The lines wanted run from the first one below through the one with "else lpspi_update_irq (write_cr". Return them exactly.

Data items

= = = = = = =

Definition nxps32k358_lpspi_write (s : state) (addr val64 : Z) : res state :=
  let value := u32 val64 in
  match decode addr with
  | Some VERID | Some PARAM | Some FSR | Some RSR | Some RDR => Ok s
  | Some CR =>
      if has value LPSPI_CR_RST then nxps32k358_lpspi_do_reset s
      else lpspi_update_irq (write_cr s value)
  | Some SR => lpspi_update_irq (s <| lpspi_sr := clear_bits (lpspi_sr s) value |>)
  | Some TCR => let! s := write_tcr s value in lpspi_update_irq s
  | Some TDR =>
      let! '(early, s) := write_tdr s val64 in
      if early then Ok s else lpspi_update_irq s
  | Some IER => lpspi_update_irq (s <| lpspi_ier := value |>)
  | Some DER => lpspi_update_irq (s <| lpspi_der := value |>)
  | Some CFGR0 => lpspi_update_irq (s <| lpspi_cfgr0 := value |>)
  | Some CFGR1 =>
      let s := s <| lpspi_cfgr1 := value |> in
      do! lpspi_update_clock_config s in lpspi_update_irq s
  | Some CCR =>
      let s := s <| lpspi_ccr := value |> in
      do! lpspi_update_clock_config s in lpspi_update_irq s
  | Some CCR1 =>
      let s := s <| lpspi_ccr1 := value |> in
      do! lpspi_update_clock_config s in lpspi_update_irq s
  | Some FCR => let! s := write_fcr s value in lpspi_update_irq s
  | None => Ok s
  end.

(** ** Realize *)

Inductive realize_error := ClockNotConnected | ZeroClock | BadChipSelectCount.

(** [connected]: [s->clk] is not NULL; [tx_mem], [rx_mem]: the FIFO blocks
    [fifo8_create] allocates; a fresh gpio line is low. *)
Definition nxps32k358_lpspi_realize (s : state) (connected : bool) (tx_mem rx_mem : list Z)
    : realize_error + state :=
  if negb connected then inl ClockNotConnected else
  let s := s <| input_clk := clk s |> in
  if input_clk s =? 0 then inl ZeroClock else
  if (num_cs_lines s <? 1) || (4 <? num_cs_lines s) then inl BadChipSelectCount else
  inr (s <| cs_lines := replicate (Z.to_nat (num_cs_lines s)) false |>
         <| tx_fifo := fifo8_create tx_mem LPSPI_FIFO_BYTE_CAPACITY (tx_fifo s) |>
         <| rx_fifo := fifo8_create rx_mem LPSPI_FIFO_BYTE_CAPACITY (rx_fifo s) |>).

(** ** Lemmas: the byte loops *)

Lemma byte_shift_u32 lsbf n i b :
  n <= 4 -> 0 <= i < n -> is_u 8 b ->
  u32 (Z.shiftl b (byte_shift lsbf n i)) = Z.shiftl b (byte_shift lsbf n i).
Proof.
  intros Hn Hi Hb. apply u_small.
  assert (0 <= byte_shift lsbf n i <= 24) by (unfold byte_shift; destruct lsbf; lia).
  eapply is_u_mono; [|apply is_u_shiftl, Hb; lia]. lia.
Qed.

(** The value of the bytes [bs] read for an [n]-byte word: with fewer bytes
    than the word has, the missing ones are zero. *)
Definition partial_word (lsbf : bool) (n : Z) (bs : list Z) : Z :=
  if lsbf then le_word bs else Z.shiftl (le_word (rev bs)) (8 * (n - Z.of_nat (length bs))).

(** Reading bytes [k, n) of a word from the FIFO. *)
Lemma read_rx_word_ok lsbf n k ret fifo :
  n <= 4 -> 0 <= k <= n -> wf fifo ->
  let bs := take (Z.to_nat (n - k)) (contents fifo) in
  exists fifo', wf fifo' /\ contents fifo' = drop (Z.to_nat (n - k)) (contents fifo) /\
    capacity fifo' = capacity fifo /\
    read_rx_word lsbf n (seqZ k (n - k)) ret fifo
    = Ok (Z.lor ret (if lsbf then Z.shiftl (le_word bs) (8 * k) else partial_word false (n - k) bs), fifo').
Proof.
  intros Hn Hk. remember (Z.to_nat (n - k)) as m eqn:Hm. revert k ret fifo Hk Hm.
  induction m as [|m IH]; intros k ret fifo Hk Hm Hwf.
  { exists fifo. rewrite seqZ_nil by lia. cbn [read_rx_word take drop le_word]. unfold partial_word.
    cbn [rev le_word]. rewrite !Z.shiftl_0_l. destruct lsbf; by rewrite Z.lor_0_r. }
  rewrite seqZ_cons by lia. cbn [read_rx_word].
  destruct (contents fifo) as [|b l] eqn:Hc.
  { exists fifo. rewrite (proj2 (is_empty_contents fifo Hwf) Hc). cbn [negb take drop].
    unfold partial_word. cbn [rev le_word]. rewrite !Z.shiftl_0_l.
    destruct lsbf; by rewrite Z.lor_0_r. }
  destruct (fifo8_is_empty fifo) eqn:He.
  { apply is_empty_contents in He; [|done]. by rewrite Hc in He. }
  pose proof (contents_bytes fifo Hwf) as Hb. rewrite Hc in Hb. apply Forall_cons_1 in Hb as [Hb _].
  destruct (pop_ok fifo Hwf b l Hc) as (f1 & -> & Hw1 & Hc1 & Hcap1).
  cbn [negb res_bind]. rewrite byte_shift_u32 by (done || lia).
  replace (Z.succ k) with (k + 1) by lia. replace (Z.pred (n - k)) with (n - (k + 1)) by lia.
  destruct (IH (k + 1) (Z.lor ret (Z.shiftl b (byte_shift lsbf n k))) f1)
    as (f2 & Hw2 & Hc2 & Hcap2 & ->); [lia|lia|done|]. rewrite Hc1 in *.
  exists f2. split; [done|]. split; [done|]. split; [congruence|]. do 2 f_equal.
  rewrite <- Z.lor_assoc. f_equal. cbn [take]. unfold byte_shift, partial_word.
  destruct lsbf; cbn [le_word rev length].
  - rewrite Z.shiftl_lor, Z.shiftl_shiftl by lia. do 2 f_equal; lia.
  - assert (length (take m l) <= m)%nat by (rewrite length_take; lia).
    rewrite le_word_app, length_rev, Z.lor_comm. cbn [le_word].
    rewrite Z.shiftl_0_l, Z.lor_0_r, Z.shiftl_lor, Z.shiftl_shiftl by lia. do 2 f_equal; lia.
Qed.

Lemma read_partial_ok lsbf n fifo :
  0 <= n <= 4 -> wf fifo ->
  exists fifo', wf fifo' /\ contents fifo' = drop (Z.to_nat n) (contents fifo) /\
    capacity fifo' = capacity fifo /\
    read_rx_word lsbf n (seqZ 0 n) 0 fifo
    = Ok (partial_word lsbf n (take (Z.to_nat n) (contents fifo)), fifo').
Proof.
  intros Hn Hwf. destruct (read_rx_word_ok lsbf n 0 0 fifo) as (f & ? & ? & ? & Heq); [lia..|done|].
  exists f. rewrite Z.sub_0_r in *. split; [done|]. split; [done|]. split; [done|]. rewrite Heq.
  unfold partial_word. destruct lsbf; by rewrite ?Z.lor_0_l, ?Z.mul_0_r, ?Z.shiftl_0_r.
Qed.

Lemma partial_word_full lsbf bs : partial_word lsbf (Z.of_nat (length bs)) bs = word_of lsbf bs.
Proof.
  unfold partial_word, word_of. by destruct lsbf; rewrite ?Z.sub_diag, ?Z.mul_0_r, ?Z.shiftl_0_r.
Qed.

Lemma read_word_ok lsbf n fifo bs rest :
  n <= 4 -> n = Z.of_nat (length bs) -> wf fifo -> contents fifo = bs ++ rest ->
  exists fifo', wf fifo' /\ contents fifo' = rest /\ capacity fifo' = capacity fifo /\
    read_rx_word lsbf n (seqZ 0 n) 0 fifo = Ok (word_of lsbf bs, fifo').
Proof.
  intros Hn -> Hwf Hc. destruct (read_partial_ok lsbf (Z.of_nat (length bs)) fifo)
    as (f & ? & Hf & ? & Heq); [lia|done|].
  rewrite Hc, Nat2Z.id, take_app_length, partial_word_full in *. rewrite drop_app_length in Hf. eauto.
Qed.

(** The transmit loop is the receive loop when the FIFO holds a whole frame. *)
Lemma build_tx_word_ok s bs rest :
  let n := Z.of_nat (length bs) in
  n <= 4 -> wf (tx_fifo s) -> contents (tx_fifo s) = bs ++ rest ->
  exists fifo', wf fifo' /\ contents fifo' = rest /\ capacity fifo' = capacity (tx_fifo s) /\
    build_tx_word s n = Ok (word_of (has (lpspi_tcr s) TCR_LSBF) bs, fifo').
Proof.
  intros n Hn Hwf Hc. set (lsbf := has (lpspi_tcr s) TCR_LSBF).
  destruct (read_word_ok lsbf n (tx_fifo s) bs rest) as (f & ? & ? & ? & Heq); [done..|].
  exists f. split_and!; try done. rewrite <- Heq. unfold build_tx_word. fold lsbf.
  assert (length (seqZ 0 n) <= length (contents (tx_fifo s)))%nat as Hlen
    by (rewrite length_seqZ, Hc, length_app; lia).
  generalize dependent (seqZ 0 n). intros idx _ Hlen. generalize 0 as acc.
  clear Hc. revert Hwf Hlen. generalize (tx_fifo s) as fifo.
  induction idx as [|i idx IH]; intros fifo Hwf Hlen acc; cbn [res_fold read_rx_word]; [done|].
  destruct (contents fifo) as [|b q] eqn:Hc; cbn [length] in Hlen; [lia|].
  destruct (fifo8_is_empty fifo) eqn:He.
  { apply is_empty_contents in He; [|done]. by rewrite Hc in He. }
  destruct (pop_ok fifo Hwf b q Hc) as (f1 & -> & Hw1 & Hc1 & _). cbn [negb res_bind].
  apply IH; [done|]. rewrite Hc1. lia.
Qed.

(** The bytes both push loops produce. *)
Lemma split_bytes lsbf n v :
  (fun i => u8 (Z.land (Z.shiftr v (byte_shift lsbf (Z.of_nat n) i)) 0xFF)) <$> seqZ 0 (Z.of_nat n)
  = bytes_of lsbf n v.
Proof.
  apply list_eq. intros k. rewrite list_lookup_fmap.
  destruct (Nat.lt_ge_cases k n) as [Hk|Hk].
  - rewrite lookup_seqZ_lt by lia. cbn. rewrite u_small by apply land_ff_u.
    unfold bytes_of, byte_shift. destruct lsbf; [by rewrite le_bytes_lookup|].
    rewrite rev_alt. change (rev_append ?l []) with (reverse l).
    rewrite reverse_lookup, length_le_bytes, le_bytes_lookup by (rewrite ?length_le_bytes; lia).
    do 3 f_equal. lia.
  - rewrite lookup_seqZ_ge by lia. cbn. symmetry. apply lookup_ge_None_2.
    rewrite length_bytes_of. lia.
Qed.

Lemma res_fold_map {A A' S} (f : S -> A -> res S) (g : A' -> A) s l :
  res_fold (fun s x => f s (g x)) s l = res_fold f s (g <$> l).
Proof. revert s. induction l as [|x l IH]; intros s; cbn; [done|].
  destruct (f s (g x)); cbn; [apply IH|done]. Qed.

Lemma push_tx_word_ok s n v :
  wf (tx_fifo s) -> num (tx_fifo s) + Z.of_nat n <= capacity (tx_fifo s) ->
  exists fifo', push_tx_word s (Z.of_nat n) v = Ok fifo' /\ wf fifo' /\
    contents fifo' = contents (tx_fifo s) ++ bytes_of (has (lpspi_tcr s) TCR_LSBF) n v /\
    capacity fifo' = capacity (tx_fifo s).
Proof.
  intros Hwf Hfit. unfold push_tx_word.
  rewrite (res_fold_map fifo8_push (fun i => u8 _)), split_bytes.
  apply fold_push_ok; [done|apply bytes_of_u8|by rewrite length_bytes_of].
Qed.

(** With room for the frame the overflow branch of the receive loop is dead. *)
Lemma store_rx_word_ok s n v :
  wf (rx_fifo s) -> num (rx_fifo s) + Z.of_nat n <= capacity (rx_fifo s) ->
  exists fifo', store_rx_word s (Z.of_nat n) v = Ok (s <| rx_fifo := fifo' |>) /\ wf fifo' /\
    contents fifo' = contents (rx_fifo s) ++ bytes_of (has (lpspi_tcr s) TCR_LSBF) n v /\
    capacity fifo' = capacity (rx_fifo s).
Proof.
  intros Hwf Hfit. set (lsbf := has (lpspi_tcr s) TCR_LSBF).
  destruct (fold_push_ok (rx_fifo s) (bytes_of lsbf n v)) as (f & Hf & Hok);
    [done|apply bytes_of_u8|by rewrite length_bytes_of|].
  exists f. split; [|done]. clear Hok. unfold store_rx_word.
  assert (num (rx_fifo s) + Z.of_nat (length (seqZ 0 (Z.of_nat n))) <= capacity (rx_fifo s)) as Hfit'
    by (rewrite length_seqZ; lia).
  revert Hf Hfit'. rewrite <- split_bytes. generalize (seqZ 0 (Z.of_nat n)) as idx. clear Hfit.
  intros idx. unfold lsbf. clear lsbf. revert s Hwf. induction idx as [|i idx IH]; intros s Hwf Hf Hfit.
  { cbn in *. injection Hf as <-. by destruct s. }
  cbn [res_fold fmap list_fmap length] in *.
  assert (fifo8_is_full (rx_fifo s) = false) as -> by (apply Z.eqb_neq; lia).
  destruct (push_ok (rx_fifo s) Hwf (u8 (Z.land (Z.shiftr v (byte_shift (has (lpspi_tcr s) TCR_LSBF) (Z.of_nat n) i)) 255)))
    as (f1 & Hp & Hw1 & Hc1 & Hcap1); [by apply u_range|lia|].
  rewrite Hp in *. cbn [res_bind] in *.
  pose proof (length_contents f1 Hw1) as Hl1. rewrite Hc1, length_app in Hl1. cbn [length] in Hl1.
  pose proof (length_contents (rx_fifo s) Hwf).
  change (s <| rx_fifo := f |>) with (s <| rx_fifo := f1 |> <| rx_fifo := f |>).
  apply (IH (s <| rx_fifo := f1 |>)); rsimpl; [done|done|lia].
Qed.

(** ** Lemmas: status and interrupt *)

Definition tx_words (s : state) : Z := u8 (num (tx_fifo s) / tcr_frame_bytes (lpspi_tcr s)).
Definition rx_words (s : state) : Z := u8 (num (rx_fifo s) / tcr_frame_bytes (lpspi_tcr s)).

Definition flag (b : bool) (x m : Z) : Z := if b then set_bits x m else clear_bits x m.

(** What [lpspi_update_status] leaves in FSR, SR and RSR. *)
Definition status_fsr (s : state) : Z := Z.lor (Z.shiftl (rx_words s) 16) (tx_words s).
Definition status_sr (s : state) : Z :=
  let sr := if tx_words s <=? tx_watermark s
            then flag (4 <=? fifo8_num_free (tx_fifo s)) (lpspi_sr s) LPSPI_SR_TDF
            else lpspi_sr s in
  if rx_watermark s <? rx_words s then flag (4 <=? num (rx_fifo s)) sr LPSPI_SR_RDF else sr.
Definition status_rsr (s : state) : Z := flag (rx_words s =? 0) (lpspi_rsr s) LPSPI_RSR_RXEMPTY.

Definition refresh (s : state) : state :=
  s <| lpspi_fsr := status_fsr s |> <| lpspi_sr := status_sr s |> <| lpspi_rsr := status_rsr s |>.
Definition irq_level (s : state) : bool :=
  has (Z.land (lpspi_sr s) (lpspi_ier s)) (Z.lor LPSPI_SR_TDF LPSPI_SR_RDF).
Definition refresh_irq (s : state) : state :=
  (refresh s) <| irq := irq_level (refresh s) |>.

= = = = = = =

**Answer to the exercise**
Definition nxps32k358_lpspi_write (s : state) (addr val64 : Z) : res state :=
  let value := u32 val64 in
  match decode addr with
  | Some VERID | Some PARAM | Some FSR | Some RSR | Some RDR => Ok s
  | Some CR =>
      if has value LPSPI_CR_RST then nxps32k358_lpspi_do_reset s
      else lpspi_update_irq (write_cr s value)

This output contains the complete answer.